---------- DATA EXTRACTS ----------
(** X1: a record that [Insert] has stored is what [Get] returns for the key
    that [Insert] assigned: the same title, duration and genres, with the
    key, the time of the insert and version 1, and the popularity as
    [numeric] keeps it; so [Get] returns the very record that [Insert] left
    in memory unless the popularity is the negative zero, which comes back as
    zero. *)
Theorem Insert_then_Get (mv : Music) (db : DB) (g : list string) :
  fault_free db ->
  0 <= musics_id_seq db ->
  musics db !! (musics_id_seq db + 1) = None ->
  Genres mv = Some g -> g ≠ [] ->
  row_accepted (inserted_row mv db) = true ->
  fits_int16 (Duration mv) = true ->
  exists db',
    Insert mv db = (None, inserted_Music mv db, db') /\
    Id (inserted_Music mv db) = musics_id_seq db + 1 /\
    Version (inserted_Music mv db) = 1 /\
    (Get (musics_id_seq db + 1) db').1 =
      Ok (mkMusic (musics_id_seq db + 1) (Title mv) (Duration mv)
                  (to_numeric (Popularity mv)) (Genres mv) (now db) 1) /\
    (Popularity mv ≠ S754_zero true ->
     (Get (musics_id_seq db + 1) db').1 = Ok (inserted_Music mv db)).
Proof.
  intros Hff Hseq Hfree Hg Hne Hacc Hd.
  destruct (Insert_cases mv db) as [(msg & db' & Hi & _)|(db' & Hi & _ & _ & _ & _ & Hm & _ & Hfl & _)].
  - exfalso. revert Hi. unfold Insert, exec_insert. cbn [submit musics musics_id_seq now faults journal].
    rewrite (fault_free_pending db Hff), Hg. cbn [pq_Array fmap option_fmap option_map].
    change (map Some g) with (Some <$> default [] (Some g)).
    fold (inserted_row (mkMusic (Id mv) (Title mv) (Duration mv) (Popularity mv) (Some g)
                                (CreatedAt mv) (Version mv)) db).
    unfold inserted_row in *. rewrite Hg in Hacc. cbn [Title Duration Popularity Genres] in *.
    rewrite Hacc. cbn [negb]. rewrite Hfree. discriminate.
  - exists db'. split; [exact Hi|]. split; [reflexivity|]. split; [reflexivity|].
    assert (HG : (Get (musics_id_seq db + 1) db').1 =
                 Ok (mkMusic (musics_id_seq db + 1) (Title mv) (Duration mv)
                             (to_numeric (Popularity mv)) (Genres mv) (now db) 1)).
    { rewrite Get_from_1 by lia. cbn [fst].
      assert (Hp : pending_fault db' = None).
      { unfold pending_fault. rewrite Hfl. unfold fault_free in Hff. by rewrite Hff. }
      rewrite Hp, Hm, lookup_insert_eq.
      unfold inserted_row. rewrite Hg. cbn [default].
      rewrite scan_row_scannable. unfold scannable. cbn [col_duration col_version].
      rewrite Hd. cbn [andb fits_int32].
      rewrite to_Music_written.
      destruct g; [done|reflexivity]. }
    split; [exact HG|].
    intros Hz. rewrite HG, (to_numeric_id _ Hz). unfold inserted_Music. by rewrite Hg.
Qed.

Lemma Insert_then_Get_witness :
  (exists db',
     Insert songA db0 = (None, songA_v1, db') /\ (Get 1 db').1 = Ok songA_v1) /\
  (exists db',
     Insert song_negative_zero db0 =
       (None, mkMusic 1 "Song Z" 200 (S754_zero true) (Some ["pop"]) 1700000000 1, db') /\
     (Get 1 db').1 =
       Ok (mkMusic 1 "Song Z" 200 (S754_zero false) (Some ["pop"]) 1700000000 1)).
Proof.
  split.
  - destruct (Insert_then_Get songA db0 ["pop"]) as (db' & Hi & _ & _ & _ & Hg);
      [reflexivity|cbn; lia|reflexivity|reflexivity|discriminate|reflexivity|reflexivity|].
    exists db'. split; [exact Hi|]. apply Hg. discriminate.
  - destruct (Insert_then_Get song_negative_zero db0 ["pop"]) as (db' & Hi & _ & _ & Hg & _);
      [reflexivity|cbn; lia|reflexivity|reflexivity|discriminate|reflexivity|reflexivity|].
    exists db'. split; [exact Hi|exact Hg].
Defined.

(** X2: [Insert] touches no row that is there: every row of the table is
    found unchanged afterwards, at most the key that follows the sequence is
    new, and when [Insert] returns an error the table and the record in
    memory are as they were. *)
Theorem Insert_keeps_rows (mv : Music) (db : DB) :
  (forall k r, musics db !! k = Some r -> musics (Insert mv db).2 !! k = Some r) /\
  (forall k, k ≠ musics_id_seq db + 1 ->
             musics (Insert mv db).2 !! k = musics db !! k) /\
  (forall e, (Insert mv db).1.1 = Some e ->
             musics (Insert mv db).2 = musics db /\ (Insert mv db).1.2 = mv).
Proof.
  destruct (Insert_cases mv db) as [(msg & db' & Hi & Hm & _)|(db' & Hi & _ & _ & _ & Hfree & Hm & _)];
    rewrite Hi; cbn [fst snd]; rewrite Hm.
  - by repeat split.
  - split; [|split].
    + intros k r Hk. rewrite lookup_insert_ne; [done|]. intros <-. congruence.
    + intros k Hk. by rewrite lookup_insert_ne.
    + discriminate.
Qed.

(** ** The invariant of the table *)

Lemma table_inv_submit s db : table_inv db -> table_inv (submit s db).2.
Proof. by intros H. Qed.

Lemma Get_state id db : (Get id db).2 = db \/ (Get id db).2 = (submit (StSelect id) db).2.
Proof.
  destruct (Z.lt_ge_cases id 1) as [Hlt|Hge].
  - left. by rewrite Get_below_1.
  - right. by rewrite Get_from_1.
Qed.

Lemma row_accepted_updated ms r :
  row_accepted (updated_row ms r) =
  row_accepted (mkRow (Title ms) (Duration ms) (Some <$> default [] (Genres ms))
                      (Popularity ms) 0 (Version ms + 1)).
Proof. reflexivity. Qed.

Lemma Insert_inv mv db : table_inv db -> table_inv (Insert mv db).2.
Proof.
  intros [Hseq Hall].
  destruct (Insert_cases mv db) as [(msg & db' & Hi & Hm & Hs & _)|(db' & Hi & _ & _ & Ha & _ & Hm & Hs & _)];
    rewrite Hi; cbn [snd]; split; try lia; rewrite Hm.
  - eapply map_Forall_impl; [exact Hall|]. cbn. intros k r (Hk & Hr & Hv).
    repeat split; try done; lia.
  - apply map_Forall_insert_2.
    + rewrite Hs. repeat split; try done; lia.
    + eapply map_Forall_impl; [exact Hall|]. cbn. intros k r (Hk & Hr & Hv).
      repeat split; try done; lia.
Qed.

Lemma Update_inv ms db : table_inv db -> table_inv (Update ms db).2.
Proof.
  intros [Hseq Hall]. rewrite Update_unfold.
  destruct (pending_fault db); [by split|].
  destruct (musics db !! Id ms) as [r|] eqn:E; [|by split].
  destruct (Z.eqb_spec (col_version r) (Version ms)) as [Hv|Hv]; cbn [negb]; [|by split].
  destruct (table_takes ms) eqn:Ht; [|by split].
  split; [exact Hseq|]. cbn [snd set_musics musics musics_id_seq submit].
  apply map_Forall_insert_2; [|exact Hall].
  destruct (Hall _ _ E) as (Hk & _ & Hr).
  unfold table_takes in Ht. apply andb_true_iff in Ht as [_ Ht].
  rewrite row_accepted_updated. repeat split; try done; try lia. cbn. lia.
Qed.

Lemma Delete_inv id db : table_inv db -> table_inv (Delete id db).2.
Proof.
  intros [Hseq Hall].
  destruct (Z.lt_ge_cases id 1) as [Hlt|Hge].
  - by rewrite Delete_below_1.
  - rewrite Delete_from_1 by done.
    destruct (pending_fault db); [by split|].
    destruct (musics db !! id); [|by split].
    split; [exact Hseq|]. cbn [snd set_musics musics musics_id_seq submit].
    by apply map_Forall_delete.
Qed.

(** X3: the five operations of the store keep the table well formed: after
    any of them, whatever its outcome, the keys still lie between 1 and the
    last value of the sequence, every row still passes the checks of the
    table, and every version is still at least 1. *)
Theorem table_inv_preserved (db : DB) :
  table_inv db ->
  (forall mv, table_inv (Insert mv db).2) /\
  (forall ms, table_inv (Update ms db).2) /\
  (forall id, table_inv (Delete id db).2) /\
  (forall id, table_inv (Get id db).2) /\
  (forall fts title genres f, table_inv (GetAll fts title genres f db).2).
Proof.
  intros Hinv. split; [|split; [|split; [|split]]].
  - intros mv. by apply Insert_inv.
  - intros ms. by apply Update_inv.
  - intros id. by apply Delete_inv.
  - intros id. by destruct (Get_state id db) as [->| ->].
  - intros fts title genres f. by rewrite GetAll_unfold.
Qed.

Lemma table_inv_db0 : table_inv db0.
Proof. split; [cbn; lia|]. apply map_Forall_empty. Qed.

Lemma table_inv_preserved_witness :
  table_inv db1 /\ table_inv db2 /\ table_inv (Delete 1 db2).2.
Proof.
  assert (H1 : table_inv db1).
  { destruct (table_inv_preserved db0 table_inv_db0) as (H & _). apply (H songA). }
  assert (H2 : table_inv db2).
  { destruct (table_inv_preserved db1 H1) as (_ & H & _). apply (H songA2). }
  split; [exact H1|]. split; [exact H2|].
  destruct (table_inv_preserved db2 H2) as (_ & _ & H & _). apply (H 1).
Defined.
----------
---------- DATA EXTRACTS ----------
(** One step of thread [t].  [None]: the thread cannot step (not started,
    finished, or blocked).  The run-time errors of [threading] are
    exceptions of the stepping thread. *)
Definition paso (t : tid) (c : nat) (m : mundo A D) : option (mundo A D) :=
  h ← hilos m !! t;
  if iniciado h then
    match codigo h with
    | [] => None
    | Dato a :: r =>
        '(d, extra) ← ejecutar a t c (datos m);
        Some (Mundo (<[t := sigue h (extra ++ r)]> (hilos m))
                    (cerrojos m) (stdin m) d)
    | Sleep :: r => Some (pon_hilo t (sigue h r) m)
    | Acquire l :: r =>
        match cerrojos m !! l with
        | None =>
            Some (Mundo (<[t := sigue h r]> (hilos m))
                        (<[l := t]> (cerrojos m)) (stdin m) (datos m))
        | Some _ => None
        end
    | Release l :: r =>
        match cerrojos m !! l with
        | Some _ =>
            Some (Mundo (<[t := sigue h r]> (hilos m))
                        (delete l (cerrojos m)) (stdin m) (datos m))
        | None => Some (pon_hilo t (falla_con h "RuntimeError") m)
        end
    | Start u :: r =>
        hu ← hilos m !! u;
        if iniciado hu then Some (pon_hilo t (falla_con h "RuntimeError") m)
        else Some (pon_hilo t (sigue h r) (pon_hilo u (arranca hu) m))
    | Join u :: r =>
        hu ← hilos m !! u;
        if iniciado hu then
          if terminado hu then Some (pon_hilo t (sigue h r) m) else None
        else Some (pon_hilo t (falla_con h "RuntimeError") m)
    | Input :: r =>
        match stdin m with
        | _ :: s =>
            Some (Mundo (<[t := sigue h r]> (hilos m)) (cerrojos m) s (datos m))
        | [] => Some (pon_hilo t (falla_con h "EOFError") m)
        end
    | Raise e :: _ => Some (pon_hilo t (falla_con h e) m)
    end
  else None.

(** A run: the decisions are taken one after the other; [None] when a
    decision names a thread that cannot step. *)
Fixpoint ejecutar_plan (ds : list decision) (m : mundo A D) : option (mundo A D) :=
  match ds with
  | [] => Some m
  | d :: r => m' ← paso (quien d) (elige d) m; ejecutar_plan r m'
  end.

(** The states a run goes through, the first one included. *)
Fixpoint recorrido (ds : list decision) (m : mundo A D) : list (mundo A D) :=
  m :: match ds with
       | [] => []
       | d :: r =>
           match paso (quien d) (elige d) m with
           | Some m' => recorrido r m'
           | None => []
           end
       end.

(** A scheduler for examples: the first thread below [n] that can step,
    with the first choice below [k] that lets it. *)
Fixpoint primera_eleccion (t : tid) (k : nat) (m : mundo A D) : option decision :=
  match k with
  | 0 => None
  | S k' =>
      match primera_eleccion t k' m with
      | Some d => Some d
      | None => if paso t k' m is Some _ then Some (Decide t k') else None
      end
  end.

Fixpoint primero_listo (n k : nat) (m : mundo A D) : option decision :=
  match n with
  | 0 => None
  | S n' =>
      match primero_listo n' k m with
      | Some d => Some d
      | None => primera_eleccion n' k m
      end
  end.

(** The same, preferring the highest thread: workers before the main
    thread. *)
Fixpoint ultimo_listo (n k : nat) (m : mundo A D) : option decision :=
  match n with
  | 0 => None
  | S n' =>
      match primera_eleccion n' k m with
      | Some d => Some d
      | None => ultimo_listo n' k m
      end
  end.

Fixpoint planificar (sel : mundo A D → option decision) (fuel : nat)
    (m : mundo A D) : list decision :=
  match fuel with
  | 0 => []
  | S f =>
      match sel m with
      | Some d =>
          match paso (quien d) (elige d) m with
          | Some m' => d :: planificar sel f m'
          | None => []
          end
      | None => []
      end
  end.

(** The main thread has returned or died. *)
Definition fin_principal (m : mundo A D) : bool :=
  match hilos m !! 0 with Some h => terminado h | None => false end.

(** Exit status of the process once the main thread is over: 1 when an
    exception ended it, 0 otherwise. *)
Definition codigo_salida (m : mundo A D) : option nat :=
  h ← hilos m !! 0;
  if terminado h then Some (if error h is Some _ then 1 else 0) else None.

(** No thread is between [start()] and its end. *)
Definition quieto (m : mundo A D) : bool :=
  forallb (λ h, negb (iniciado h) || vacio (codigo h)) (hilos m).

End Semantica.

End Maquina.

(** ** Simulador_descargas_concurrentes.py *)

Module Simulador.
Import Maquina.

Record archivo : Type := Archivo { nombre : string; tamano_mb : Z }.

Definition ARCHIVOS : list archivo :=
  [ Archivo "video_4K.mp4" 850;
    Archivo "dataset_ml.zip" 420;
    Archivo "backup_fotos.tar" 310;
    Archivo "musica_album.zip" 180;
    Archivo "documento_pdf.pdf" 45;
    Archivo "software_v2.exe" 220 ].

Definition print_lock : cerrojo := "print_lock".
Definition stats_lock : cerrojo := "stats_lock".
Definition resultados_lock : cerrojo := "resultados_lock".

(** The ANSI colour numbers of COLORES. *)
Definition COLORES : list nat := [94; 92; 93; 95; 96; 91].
----------
---------- DATA EXTRACTS ----------
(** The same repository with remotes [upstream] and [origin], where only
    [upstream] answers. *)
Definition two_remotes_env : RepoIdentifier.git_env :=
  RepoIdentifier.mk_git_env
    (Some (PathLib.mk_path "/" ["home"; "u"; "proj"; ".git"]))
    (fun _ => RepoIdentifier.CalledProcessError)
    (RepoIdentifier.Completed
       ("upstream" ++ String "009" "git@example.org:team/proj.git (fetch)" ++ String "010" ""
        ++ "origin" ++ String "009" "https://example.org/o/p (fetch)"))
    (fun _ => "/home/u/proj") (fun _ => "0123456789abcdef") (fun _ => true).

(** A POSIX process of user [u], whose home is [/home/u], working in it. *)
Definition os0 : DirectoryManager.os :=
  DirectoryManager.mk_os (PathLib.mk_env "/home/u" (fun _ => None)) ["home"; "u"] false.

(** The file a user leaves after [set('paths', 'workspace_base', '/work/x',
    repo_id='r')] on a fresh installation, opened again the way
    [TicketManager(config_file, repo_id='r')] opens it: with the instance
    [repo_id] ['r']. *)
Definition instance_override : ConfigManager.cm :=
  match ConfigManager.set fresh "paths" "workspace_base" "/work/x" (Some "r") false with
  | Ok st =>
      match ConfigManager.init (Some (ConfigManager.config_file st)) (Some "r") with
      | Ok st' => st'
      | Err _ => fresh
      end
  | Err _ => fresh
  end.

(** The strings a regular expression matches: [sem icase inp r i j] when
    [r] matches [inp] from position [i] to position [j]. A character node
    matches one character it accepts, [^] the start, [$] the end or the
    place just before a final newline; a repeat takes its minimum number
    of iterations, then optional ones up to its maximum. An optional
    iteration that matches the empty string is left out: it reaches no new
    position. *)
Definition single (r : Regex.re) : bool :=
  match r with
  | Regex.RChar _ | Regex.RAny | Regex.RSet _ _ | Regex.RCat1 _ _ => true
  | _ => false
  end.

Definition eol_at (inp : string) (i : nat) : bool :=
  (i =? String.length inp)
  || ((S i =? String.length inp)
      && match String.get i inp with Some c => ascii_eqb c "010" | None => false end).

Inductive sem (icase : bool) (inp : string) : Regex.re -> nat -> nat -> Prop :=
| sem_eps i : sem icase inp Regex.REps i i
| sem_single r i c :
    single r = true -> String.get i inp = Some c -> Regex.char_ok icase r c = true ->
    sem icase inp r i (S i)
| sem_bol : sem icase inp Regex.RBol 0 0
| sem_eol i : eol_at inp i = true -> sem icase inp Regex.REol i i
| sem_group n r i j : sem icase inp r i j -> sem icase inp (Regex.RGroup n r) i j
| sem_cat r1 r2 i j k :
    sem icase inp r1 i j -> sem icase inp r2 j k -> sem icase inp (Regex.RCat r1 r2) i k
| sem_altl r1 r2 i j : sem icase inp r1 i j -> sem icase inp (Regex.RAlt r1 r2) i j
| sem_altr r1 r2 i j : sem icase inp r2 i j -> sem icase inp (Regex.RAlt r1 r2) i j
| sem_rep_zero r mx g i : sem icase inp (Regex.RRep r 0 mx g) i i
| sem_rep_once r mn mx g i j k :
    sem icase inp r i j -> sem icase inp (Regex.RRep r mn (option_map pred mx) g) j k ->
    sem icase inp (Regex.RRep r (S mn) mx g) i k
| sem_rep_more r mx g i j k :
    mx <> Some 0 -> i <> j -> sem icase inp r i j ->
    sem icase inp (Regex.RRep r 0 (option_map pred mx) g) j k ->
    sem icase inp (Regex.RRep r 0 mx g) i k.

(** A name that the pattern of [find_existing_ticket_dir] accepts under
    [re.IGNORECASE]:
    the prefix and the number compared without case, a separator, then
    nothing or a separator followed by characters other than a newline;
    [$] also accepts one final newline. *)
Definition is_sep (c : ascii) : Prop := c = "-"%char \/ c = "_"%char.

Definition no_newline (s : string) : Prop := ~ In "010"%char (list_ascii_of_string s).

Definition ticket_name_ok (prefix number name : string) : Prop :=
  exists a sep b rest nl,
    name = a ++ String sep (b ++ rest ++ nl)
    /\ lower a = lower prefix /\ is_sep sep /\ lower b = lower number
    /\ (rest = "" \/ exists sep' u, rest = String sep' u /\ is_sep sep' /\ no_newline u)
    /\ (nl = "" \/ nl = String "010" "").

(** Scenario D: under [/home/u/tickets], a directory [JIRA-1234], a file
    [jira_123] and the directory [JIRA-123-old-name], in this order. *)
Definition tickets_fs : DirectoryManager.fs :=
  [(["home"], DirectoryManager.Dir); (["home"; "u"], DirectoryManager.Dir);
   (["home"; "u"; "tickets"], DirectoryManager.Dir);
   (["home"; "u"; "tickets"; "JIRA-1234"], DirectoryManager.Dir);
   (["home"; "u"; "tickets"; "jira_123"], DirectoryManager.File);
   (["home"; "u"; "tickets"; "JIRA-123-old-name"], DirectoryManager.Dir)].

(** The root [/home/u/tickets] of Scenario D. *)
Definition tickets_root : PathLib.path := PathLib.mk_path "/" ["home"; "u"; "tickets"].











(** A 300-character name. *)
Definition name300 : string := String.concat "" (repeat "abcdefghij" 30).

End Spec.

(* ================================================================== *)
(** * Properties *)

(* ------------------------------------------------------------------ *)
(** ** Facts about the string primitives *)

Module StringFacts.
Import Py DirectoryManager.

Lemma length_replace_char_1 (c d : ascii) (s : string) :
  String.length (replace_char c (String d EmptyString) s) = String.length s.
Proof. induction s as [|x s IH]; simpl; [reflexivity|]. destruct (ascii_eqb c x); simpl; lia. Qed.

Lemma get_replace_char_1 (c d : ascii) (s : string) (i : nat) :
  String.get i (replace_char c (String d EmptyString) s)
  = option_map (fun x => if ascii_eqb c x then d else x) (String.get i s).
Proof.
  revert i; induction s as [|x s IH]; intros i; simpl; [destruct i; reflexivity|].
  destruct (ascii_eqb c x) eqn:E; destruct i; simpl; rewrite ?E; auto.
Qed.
----------
• [TASK TO CARRY OUT] Using the records above, pull out each line where the word "memory" occurs.

• [RESPONSE]
    in memory unless the popularity is the negative zero, which comes back as
    memory are as they were. *)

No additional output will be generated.